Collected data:
##########
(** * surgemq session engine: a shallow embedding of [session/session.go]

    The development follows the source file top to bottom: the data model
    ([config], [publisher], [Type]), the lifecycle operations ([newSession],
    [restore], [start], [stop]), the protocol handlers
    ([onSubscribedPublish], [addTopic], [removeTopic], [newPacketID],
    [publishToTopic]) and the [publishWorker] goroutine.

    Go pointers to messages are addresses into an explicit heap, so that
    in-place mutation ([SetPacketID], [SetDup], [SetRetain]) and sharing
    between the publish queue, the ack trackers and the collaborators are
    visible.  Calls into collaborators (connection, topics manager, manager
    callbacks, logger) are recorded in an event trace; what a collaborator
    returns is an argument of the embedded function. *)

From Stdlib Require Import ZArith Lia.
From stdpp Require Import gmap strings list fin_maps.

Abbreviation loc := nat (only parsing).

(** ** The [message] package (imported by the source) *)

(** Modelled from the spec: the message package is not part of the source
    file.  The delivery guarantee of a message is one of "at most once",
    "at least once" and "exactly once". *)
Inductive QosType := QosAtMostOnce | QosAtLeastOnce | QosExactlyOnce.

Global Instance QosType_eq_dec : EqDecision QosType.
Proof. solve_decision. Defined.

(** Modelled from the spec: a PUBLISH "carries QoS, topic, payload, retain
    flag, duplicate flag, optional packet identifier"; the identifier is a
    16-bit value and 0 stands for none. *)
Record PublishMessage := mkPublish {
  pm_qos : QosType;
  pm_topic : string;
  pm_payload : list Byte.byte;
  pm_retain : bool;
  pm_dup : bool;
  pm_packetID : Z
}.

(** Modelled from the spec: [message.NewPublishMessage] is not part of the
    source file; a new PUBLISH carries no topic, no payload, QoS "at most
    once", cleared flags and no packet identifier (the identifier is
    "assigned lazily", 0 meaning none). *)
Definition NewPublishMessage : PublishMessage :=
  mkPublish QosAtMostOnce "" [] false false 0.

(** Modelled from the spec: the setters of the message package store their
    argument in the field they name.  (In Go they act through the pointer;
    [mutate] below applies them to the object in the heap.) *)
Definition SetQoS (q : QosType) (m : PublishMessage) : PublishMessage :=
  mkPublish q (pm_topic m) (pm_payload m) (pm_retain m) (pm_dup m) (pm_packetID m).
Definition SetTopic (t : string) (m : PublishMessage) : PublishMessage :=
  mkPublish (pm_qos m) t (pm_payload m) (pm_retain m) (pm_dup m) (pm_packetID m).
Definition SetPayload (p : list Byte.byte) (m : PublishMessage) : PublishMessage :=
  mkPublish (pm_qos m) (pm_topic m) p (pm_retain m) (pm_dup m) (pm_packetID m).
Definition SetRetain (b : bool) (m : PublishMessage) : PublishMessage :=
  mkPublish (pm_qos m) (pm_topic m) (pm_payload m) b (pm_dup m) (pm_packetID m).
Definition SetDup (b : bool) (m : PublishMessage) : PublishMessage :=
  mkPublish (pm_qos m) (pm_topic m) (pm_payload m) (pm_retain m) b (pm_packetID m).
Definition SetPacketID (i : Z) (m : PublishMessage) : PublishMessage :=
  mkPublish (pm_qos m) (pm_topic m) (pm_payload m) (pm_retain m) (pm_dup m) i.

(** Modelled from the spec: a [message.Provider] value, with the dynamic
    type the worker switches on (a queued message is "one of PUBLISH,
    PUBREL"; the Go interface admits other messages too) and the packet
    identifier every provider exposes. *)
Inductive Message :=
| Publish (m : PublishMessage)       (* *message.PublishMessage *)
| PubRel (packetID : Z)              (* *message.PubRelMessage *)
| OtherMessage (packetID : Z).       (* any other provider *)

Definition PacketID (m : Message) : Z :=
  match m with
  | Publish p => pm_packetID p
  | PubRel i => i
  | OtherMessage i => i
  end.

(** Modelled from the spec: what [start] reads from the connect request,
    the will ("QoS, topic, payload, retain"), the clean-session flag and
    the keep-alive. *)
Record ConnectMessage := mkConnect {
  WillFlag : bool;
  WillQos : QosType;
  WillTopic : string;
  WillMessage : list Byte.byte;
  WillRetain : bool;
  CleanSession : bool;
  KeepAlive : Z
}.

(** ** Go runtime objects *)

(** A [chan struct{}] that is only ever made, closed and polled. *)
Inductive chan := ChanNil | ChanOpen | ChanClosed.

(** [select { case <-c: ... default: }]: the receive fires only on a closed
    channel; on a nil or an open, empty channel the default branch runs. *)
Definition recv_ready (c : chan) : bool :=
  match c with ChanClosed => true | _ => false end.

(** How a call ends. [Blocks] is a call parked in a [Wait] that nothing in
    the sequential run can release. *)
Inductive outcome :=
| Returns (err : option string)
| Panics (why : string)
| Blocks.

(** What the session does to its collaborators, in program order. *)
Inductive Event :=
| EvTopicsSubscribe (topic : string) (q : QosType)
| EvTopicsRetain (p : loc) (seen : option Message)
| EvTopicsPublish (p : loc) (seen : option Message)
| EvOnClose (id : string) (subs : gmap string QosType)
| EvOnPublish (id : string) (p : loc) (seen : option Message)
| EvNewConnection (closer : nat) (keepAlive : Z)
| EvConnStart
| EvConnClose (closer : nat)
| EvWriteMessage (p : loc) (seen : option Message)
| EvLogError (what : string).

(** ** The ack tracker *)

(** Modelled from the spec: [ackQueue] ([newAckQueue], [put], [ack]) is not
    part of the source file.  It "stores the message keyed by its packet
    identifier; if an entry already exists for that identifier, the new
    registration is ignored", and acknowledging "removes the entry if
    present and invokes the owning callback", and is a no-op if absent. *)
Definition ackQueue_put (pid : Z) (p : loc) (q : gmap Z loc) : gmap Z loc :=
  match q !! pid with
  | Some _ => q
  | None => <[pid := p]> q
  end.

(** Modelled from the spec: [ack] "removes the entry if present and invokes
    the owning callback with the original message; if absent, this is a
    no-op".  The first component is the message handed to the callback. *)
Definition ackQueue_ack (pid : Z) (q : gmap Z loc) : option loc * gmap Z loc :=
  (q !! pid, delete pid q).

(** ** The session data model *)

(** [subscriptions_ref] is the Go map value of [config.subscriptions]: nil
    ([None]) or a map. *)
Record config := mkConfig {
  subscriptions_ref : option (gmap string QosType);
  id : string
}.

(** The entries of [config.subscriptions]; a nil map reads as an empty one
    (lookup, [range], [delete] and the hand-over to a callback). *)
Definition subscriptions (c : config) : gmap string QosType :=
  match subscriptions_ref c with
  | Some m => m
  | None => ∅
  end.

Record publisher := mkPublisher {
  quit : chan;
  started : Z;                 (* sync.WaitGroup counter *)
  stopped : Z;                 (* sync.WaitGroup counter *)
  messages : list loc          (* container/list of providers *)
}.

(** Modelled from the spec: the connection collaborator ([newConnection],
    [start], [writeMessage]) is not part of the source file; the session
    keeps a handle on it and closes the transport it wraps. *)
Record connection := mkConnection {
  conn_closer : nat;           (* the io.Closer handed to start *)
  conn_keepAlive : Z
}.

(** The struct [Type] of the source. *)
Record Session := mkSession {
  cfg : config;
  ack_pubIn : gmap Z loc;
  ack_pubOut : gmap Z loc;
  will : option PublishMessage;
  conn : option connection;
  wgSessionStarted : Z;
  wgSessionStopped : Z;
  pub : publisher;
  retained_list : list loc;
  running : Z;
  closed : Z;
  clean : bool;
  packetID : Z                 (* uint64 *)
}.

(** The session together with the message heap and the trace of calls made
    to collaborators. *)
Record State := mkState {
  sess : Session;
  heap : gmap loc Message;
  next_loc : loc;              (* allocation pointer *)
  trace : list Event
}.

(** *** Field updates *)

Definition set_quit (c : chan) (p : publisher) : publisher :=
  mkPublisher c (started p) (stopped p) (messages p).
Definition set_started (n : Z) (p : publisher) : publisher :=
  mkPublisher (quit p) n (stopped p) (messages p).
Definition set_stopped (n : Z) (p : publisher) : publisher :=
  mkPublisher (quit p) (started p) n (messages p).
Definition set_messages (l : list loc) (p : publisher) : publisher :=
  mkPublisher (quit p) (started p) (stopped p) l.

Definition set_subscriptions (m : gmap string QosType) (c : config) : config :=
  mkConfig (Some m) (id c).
##########
EXERCISE REQUIREMENTS: Retype the first line of the entries and every line after it, please, through the line that contains "meaning none). *)". Add nothing.

RESULT BELOW:
(** * surgemq session engine: a shallow embedding of [session/session.go]

    The development follows the source file top to bottom: the data model
    ([config], [publisher], [Type]), the lifecycle operations ([newSession],
    [restore], [start], [stop]), the protocol handlers
    ([onSubscribedPublish], [addTopic], [removeTopic], [newPacketID],
    [publishToTopic]) and the [publishWorker] goroutine.

    Go pointers to messages are addresses into an explicit heap, so that
    in-place mutation ([SetPacketID], [SetDup], [SetRetain]) and sharing
    between the publish queue, the ack trackers and the collaborators are
    visible.  Calls into collaborators (connection, topics manager, manager
    callbacks, logger) are recorded in an event trace; what a collaborator
    returns is an argument of the embedded function. *)

From Stdlib Require Import ZArith Lia.
From stdpp Require Import gmap strings list fin_maps.

Abbreviation loc := nat (only parsing).

(** ** The [message] package (imported by the source) *)

(** Modelled from the spec: the message package is not part of the source
    file.  The delivery guarantee of a message is one of "at most once",
    "at least once" and "exactly once". *)
Inductive QosType := QosAtMostOnce | QosAtLeastOnce | QosExactlyOnce.

Global Instance QosType_eq_dec : EqDecision QosType.
Proof. solve_decision. Defined.

(** Modelled from the spec: a PUBLISH "carries QoS, topic, payload, retain
    flag, duplicate flag, optional packet identifier"; the identifier is a
    16-bit value and 0 stands for none. *)
Record PublishMessage := mkPublish {
  pm_qos : QosType;
  pm_topic : string;
  pm_payload : list Byte.byte;
  pm_retain : bool;
  pm_dup : bool;
  pm_packetID : Z
}.

(** Modelled from the spec: [message.NewPublishMessage] is not part of the
    source file; a new PUBLISH carries no topic, no payload, QoS "at most
    once", cleared flags and no packet identifier (the identifier is
    "assigned lazily", 0 meaning none). *)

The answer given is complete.